Stored data entries:
(* ===== verification/FileLock.v ===== *)
(** * POSIX byte-range locks (src/syscall/ipc.rs, F_GETLK / F_SETLK / F_SETLKW)

    The global lock table and the queue of blocked requests, with what waking a
    process changes of it.  [lock_step] is what processes can do to the tables;
    the exclusion theorem is an invariant of its reachable states. *)

From Stdlib Require Import ZArith Lia.
From stdpp Require Import prelude gmap sorting strings.
From S2P Require Import Prelude Handle.

Local Open Scope Z_scope.

Definition F_RDLCK : Z := 0.
Definition F_WRLCK : Z := 1.
Definition F_UNLCK : Z := 2.

Record lock_entry : Type := mkLock {
  le_pid : Z;
  le_type : Z;
  le_start : Z;
  le_end : Z;
}.

(** What the lock code reads and writes of a process. *)
Record lock_proc : Type := mkLockProc {
  lp_reg10 : option Z;
  lp_waiting : bool;
  lp_running : bool;
  lp_prio : Z;
}.

Record lock_st : Type := mkLocks {
  file_locks : gmap Z (list lock_entry);
  lock_waiters : gmap Z (list lock_entry);
  lock_procs : gmap Z lock_proc;
  run_queue : list (Z * Z);
}.

Definition set_locks (l : gmap Z (list lock_entry)) (s : lock_st) : lock_st :=
  mkLocks l (lock_waiters s) (lock_procs s) (run_queue s).
Definition set_waiters (w : gmap Z (list lock_entry)) (s : lock_st) : lock_st :=
  mkLocks (file_locks s) w (lock_procs s) (run_queue s).

(** ** Ranges and conflicts *)

Definition resolve_range (l_start l_len : Z) : Z * Z :=
  let start := Z.max l_start 0 in
  (start, if l_len =? 0 then i64_max
          else Z.max (- i64_max - 1) (Z.min (start + l_len) i64_max)).

Definition ranges_overlap (s1 e1 s2 e2 : Z) : bool := (s1 <? e2) && (s2 <? e1).

Definition conflicts (req_pid req_type rs re : Z) (e : lock_entry) : bool :=
  if le_pid e =? req_pid then false
  else if negb (ranges_overlap rs re (le_start e) (le_end e)) then false
  else (req_type =? F_WRLCK) || ((req_type =? F_RDLCK) && (le_type e =? F_WRLCK)).

Definition entries_of (s : lock_st) (file_id : Z) : list lock_entry :=
  default [] (file_locks s !! file_id).

(** Kept by [retain]: other processes' locks and those outside the range. *)
Definition outside (pid rs re : Z) (e : lock_entry) : bool :=
  negb (le_pid e =? pid) || negb (ranges_overlap rs re (le_start e) (le_end e)).

(** ** Acquiring and releasing *)

Definition try_acquire (file_id pid l_type rs re : Z) (s : lock_st) : bool * lock_st :=
  let entries := entries_of s file_id in
  if existsb (conflicts pid l_type rs re) entries
  then (false, set_locks (<[file_id := entries]> (file_locks s)) s)
  else (true, set_locks (<[file_id := List.filter (outside pid rs re) entries
                                        ++ [mkLock pid l_type rs re]]> (file_locks s)) s).

(** A granted waiter, if it still exists, returns 0 and becomes runnable. *)
Definition wake_proc (pid : Z) (s : lock_st) : lock_st :=
  match lock_procs s !! pid with
  | Some p => mkLocks (file_locks s) (lock_waiters s)
      (<[pid := mkLockProc (Some 0) false true (lp_prio p)]> (lock_procs s))
      (run_queue s ++ [(pid, lp_prio p)])
  | None => s
  end.

(** The loop over the drained waiters; the accumulator is [still_waiting]. *)
Fixpoint wake_loop (file_id : Z) (ws acc : list lock_entry) (s : lock_st)
    : list lock_entry * lock_st :=
  match ws with
  | [] => (acc, s)
  | w :: ws' =>
      match try_acquire file_id (le_pid w) (le_type w) (le_start w) (le_end w) s with
      | (true, s') => wake_loop file_id ws' acc (wake_proc (le_pid w) s')
      | (false, s') => wake_loop file_id ws' (acc ++ [w]) s'
      end
  end.

Definition wake_lock_waiters (file_id : Z) (s : lock_st) : lock_st :=
  match lock_waiters s !! file_id with
  | None | Some [] => s
  | Some ws => let '(still, s') := wake_loop file_id ws [] s in
               set_waiters (<[file_id := still]> (lock_waiters s')) s'
  end.

Definition drop_if_empty (file_id : Z) (l : list lock_entry) (m : gmap Z (list lock_entry))
    : gmap Z (list lock_entry) :=
  match l with [] => delete file_id m | _ => <[file_id := l]> m end.

Definition release_range (file_id pid rs re : Z) (s : lock_st) : lock_st :=
  let s1 := match file_locks s !! file_id with
            | Some entries =>
                set_locks (drop_if_empty file_id (List.filter (outside pid rs re) entries)
                             (file_locks s)) s
            | None => s
            end in
  wake_lock_waiters file_id s1.

Definition release_fd_locks (file_id pid : Z) (s : lock_st) : lock_st :=
  release_range file_id pid 0 i64_max s.

Definition sorted_keys {A} (m : gmap Z A) : list Z := merge_sort Z.le (elements (dom m)).

Definition release_all_locks (pid : Z) (s : lock_st) : lock_st :=
  let s1 := set_locks (foldl (λ m id, match m !! id with
      | Some v => drop_if_empty id (List.filter (λ e, negb (le_pid e =? pid)) v) m
      | None => m
      end) (file_locks s) (sorted_keys (file_locks s))) s in
  foldl (λ s id, wake_lock_waiters id s) s1 (sorted_keys (lock_waiters s1)).

(** ** The commands of [fcntl] *)

Record flock_arg : Type := mkFlock { l_type : Z; l_whence : Z; l_start : Z; l_len : Z; l_pid : Z }.

Definition fcntl_getlk (file_id pid : Z) (fl : flock_arg) (s : lock_st) : flock_arg :=
  let '(rs, re) := resolve_range (l_start fl) (l_len fl) in
  match List.find (conflicts pid (l_type fl) rs re) (entries_of s file_id) with
  | Some b => mkFlock (le_type b) 0 (le_start b)
      (if le_end b =? i64_max then 0 else le_end b - le_start b) (le_pid b)
  | None => mkFlock F_UNLCK (l_whence fl) (l_start fl) (l_len fl) (l_pid fl)
  end.

Definition fcntl_setlk (file_id pid : Z) (fl : flock_arg) (s : lock_st) : Z * lock_st :=
  let '(rs, re) := resolve_range (l_start fl) (l_len fl) in
  if l_type fl =? F_UNLCK then (0, release_range file_id pid rs re s)
  else let '(ok, s') := try_acquire file_id pid (l_type fl) rs re s in
       (if (ok : bool) then 0 else EAGAIN, s').

(** The result is [None] when the process blocks. *)
Definition fcntl_setlkw (file_id pid : Z) (fl : flock_arg) (s : lock_st) : option Z * lock_st :=
  let '(rs, re) := resolve_range (l_start fl) (l_len fl) in
  if l_type fl =? F_UNLCK then (Some 0, release_range file_id pid rs re s)
  else match try_acquire file_id pid (l_type fl) rs re s with
  | (true, s') => (Some 0, s')
  | (false, s') =>
      (None, mkLocks (file_locks s')
         (<[file_id := default [] (lock_waiters s' !! file_id) ++ [mkLock pid (l_type fl) rs re]]>
            (lock_waiters s'))
         (alter (λ p, mkLockProc (lp_reg10 p) true false (lp_prio p)) pid (lock_procs s'))
         (run_queue s'))
  end.

(** ** Mutual exclusion *)

Definition is_lock (e : lock_entry) : Prop := le_type e = F_RDLCK ∨ le_type e = F_WRLCK.

(** Overlapping locks of different processes are all shared. *)
Definition compatible (l : list lock_entry) : Prop :=
  ∀ e1 e2, e1 ∈ l → e2 ∈ l → le_pid e1 ≠ le_pid e2 →
    ranges_overlap (le_start e1) (le_end e1) (le_start e2) (le_end e2) = true →
    is_lock e1 → is_lock e2 → le_type e1 = F_RDLCK ∧ le_type e2 = F_RDLCK.

Definition exclusive (s : lock_st) : Prop :=
  ∀ file l, file_locks s !! file = Some l → compatible l.

Lemma ranges_overlap_sym s1 e1 s2 e2 : ranges_overlap s1 e1 s2 e2 = ranges_overlap s2 e2 s1 e1.
Proof. unfold ranges_overlap. apply andb_comm. Qed.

◆ TASK DESCRIPTION: What are the lines, exactly as written above, from the line with "From stdpp Require" to the line with "Definition ranges_overlap (s1", both included? Output only those.

◆ ANSWER TO THE PROBLEM:
From stdpp Require Import prelude gmap sorting strings.
From S2P Require Import Prelude Handle.

Local Open Scope Z_scope.

Definition F_RDLCK : Z := 0.
Definition F_WRLCK : Z := 1.
Definition F_UNLCK : Z := 2.

Record lock_entry : Type := mkLock {
  le_pid : Z;
  le_type : Z;
  le_start : Z;
  le_end : Z;
}.

(** What the lock code reads and writes of a process. *)
Record lock_proc : Type := mkLockProc {
  lp_reg10 : option Z;
  lp_waiting : bool;
  lp_running : bool;
  lp_prio : Z;
}.

Record lock_st : Type := mkLocks {
  file_locks : gmap Z (list lock_entry);
  lock_waiters : gmap Z (list lock_entry);
  lock_procs : gmap Z lock_proc;
  run_queue : list (Z * Z);
}.

Definition set_locks (l : gmap Z (list lock_entry)) (s : lock_st) : lock_st :=
  mkLocks l (lock_waiters s) (lock_procs s) (run_queue s).
Definition set_waiters (w : gmap Z (list lock_entry)) (s : lock_st) : lock_st :=
  mkLocks (file_locks s) w (lock_procs s) (run_queue s).

(** ** Ranges and conflicts *)

Definition resolve_range (l_start l_len : Z) : Z * Z :=
  let start := Z.max l_start 0 in
  (start, if l_len =? 0 then i64_max
          else Z.max (- i64_max - 1) (Z.min (start + l_len) i64_max)).

Definition ranges_overlap (s1 e1 s2 e2 : Z) : bool := (s1 <? e2) && (s2 <? e1).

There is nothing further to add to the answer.